After locating the line that contains "Lemma validations_run l" in the records below, write out exactly that line and each line after it through the one that contains "destruct (Hl name", and nothing else.

━━━

(** Each entry of the status overwrites what the one before it said. *)
Definition extensionsApplied (desired : list string) (existing : list (string * bool)) : bool :=
  foldl (λ _ e, if decide (e.1 ∈ desired) then e.2 else false) true existing.
Definition reconcileDatabaseStatus (p : PostgresCluster) (d : DatabaseSpec) : SE W (bool * string) :=
  existing ← kget (O:=Database) (pg_namespace p) (dbs_name d);
  if negb (databaseApplied existing) then mret (false, "Database '" +:+ dbs_name d +:+ "' not applied")
  else if negb (extensionsApplied (dbs_extensions d) (dbt_extensions (db_status existing))) then
    mret (false, "Extensions for database '" +:+ dbs_name d +:+ "' not applied")
  else mret (true, "Database and extensions are applied").

Definition setDatabases (names : list string) : OM W PostgresCluster unit :=
  p ← look id;
  match pst_outputs (pg_status p) with
  | None => fail (Panic "nil pointer dereference")
  | Some o => assign (λ p, p <| pg_status ::= λ s, s
      <| pst_outputs := Some (o <| out_databases := (λ n, mkDatabaseInfo n defaultDatabaseOwner) <$> names |>) |> |>)
  end.
Definition populateDatabaseInfoStatus (l : list DatabaseSpec) : OM W PostgresCluster unit :=
  setDatabases (Unique id ((dbs_name <$> l) ++ [defaultDatabaseName])).
Definition databaseStep (d : DatabaseSpec) : OM W PostgresCluster subReconcilerResult :=
  p ← look id;
  '(reconciled, msg) ← call (reconcileDatabaseStatus p d);
  if (reconciled : bool) then mret resultNil
  else _ ← setStatusCondition DatabasesApplied ConditionFalse "DatabasesNotApplied" msg; mret resultStop.
Definition reconcileDatabases : OM W PostgresCluster subReconcilerResult :=
  p ← look id;
  let l := pcs_databases (pg_spec p) in
  if negb (clusterIsReady p) then mret resultNil
  else if decide (length l = 0) then _ ← setDatabases [defaultDatabaseName]; mret resultNil
  else
    _ ← call (ensureDatabases p l);
    _ ← call (reconcileUnWantedDatabases p);
    res ← inTurn databaseStep l;
    if decide (res = resultNil) then
      _ ← setStatusCondition DatabasesApplied ConditionTrue "DatabasesApplied"
            "All databases and extensions applied successfully";
      _ ← populateDatabaseInfoStatus l;
      mret resultNil
    else mret res.
Lemma replicas_check p : post validateReplicasSpec (checks p) p.
Proof. unfold validateReplicasSpec. repeat check_step. by left. Qed.
Lemma storage_check p : post validateStorageSpec (checks p) p.
Proof. unfold validateStorageSpec. repeat check_step. Qed.
Lemma backup_check p : post validateBackupSpec (checks p) p.
Proof. unfold validateBackupSpec. repeat check_step. by left. Qed.
Lemma catalog_check p : post validateImageCatalogPresent (checks p) p.
Proof. unfold validateImageCatalogPresent. repeat check_step. Qed.
Lemma recovery_backup_check name p : post (validateRecoveryBackup name) (checks p) p.
Proof. unfold validateRecoveryBackup. repeat check_step. by left. Qed.
Lemma recovery_backup_here name p w :
  post (validateRecoveryBackup name) (checks p) (mkOn w (object p)).
Proof. exact (recovery_backup_check name (mkOn w (object p))). Qed.
Lemma bootstrap_check p : post validateBootstrapSpec (checks p) p.
Proof.
  unfold validateBootstrapSpec, validateInitDbSpec, ensureSourceClusterAccess, validateRecoverySpec.
  repeat first [ apply recovery_backup_check | apply recovery_backup_here | check_step ]; by left.
Qed.

Lemma validations_check name v p : validations !! name = Some v → post v (checks p) p.
Proof.
  unfold validations.
  repeat (rewrite lookup_insert_Some; intros [[<- <-]|[_ H]]; [|revert H]);
    [apply replicas_check|apply storage_check|apply backup_check|apply catalog_check|].
  rewrite lookup_singleton_Some. intros [<- <-]. apply bootstrap_check.
Qed.

(** A check was run on the object and passed. *)
Definition passed (o : PostgresCluster) (v : SE (On W PostgresCluster) subReconcilerResult) : Prop :=
  ∃ w w', v (mkOn w o) = (Ok resultNil, mkOn w' o).
Definition failedValidation (o : PostgresCluster) (res : subReconcilerResult) (p' : On W PostgresCluster) : Prop :=
  res = resultRequeueAfter requeueIntervalOnValidationFailure ∧ refused o (object p').

Lemma validations_run l p :
  (∀ name v p, (name, v) ∈ l → post v (checks p) p) →
  post (runValidations l) (λ res p',
    (res = resultNil ∧ object p' = object p ∧ Forall (passed (object p)) l.*2) ∨
    failedValidation (object p) res p') p.
Proof.
  revert p. induction l as [|[name v] l IH]; intros p Hl; cbn [runValidations].
  - apply post_ret. left. by split_and!.
  - apply post_bind, post_wrapping. intros res p' E.
    destruct (Hl name v p ltac:(left) res p' E) as [[-> Ho]|[-> Hr]].
    + cbn [isStop isRequeue requeueAfter resultNil orb]. eapply post_mono; [apply IH; intros ??? H; apply (Hl name0); by right|].
      cbv beta. rewrite Ho. intros r p1 [(-> & Ho' & HF)|Hf]; [left|by right]. split_and!; [done..|].
      constructor; [|done]. exists (outside p), (outside p'). destruct p, p'. cbn in *. by subst.
    + cbn [isStop resultStop orb]. apply post_ret. right. by split.
Qed.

━━━

- _RESULT OF THIS EXERCISE_:
Lemma validations_run l p :
  (∀ name v p, (name, v) ∈ l → post v (checks p) p) →
  post (runValidations l) (λ res p',
    (res = resultNil ∧ object p' = object p ∧ Forall (passed (object p)) l.*2) ∨
    failedValidation (object p) res p') p.
Proof.
  revert p. induction l as [|[name v] l IH]; intros p Hl; cbn [runValidations].
  - apply post_ret. left. by split_and!.
  - apply post_bind, post_wrapping. intros res p' E.
    destruct (Hl name v p ltac:(left) res p' E) as [[-> Ho]|[-> Hr]].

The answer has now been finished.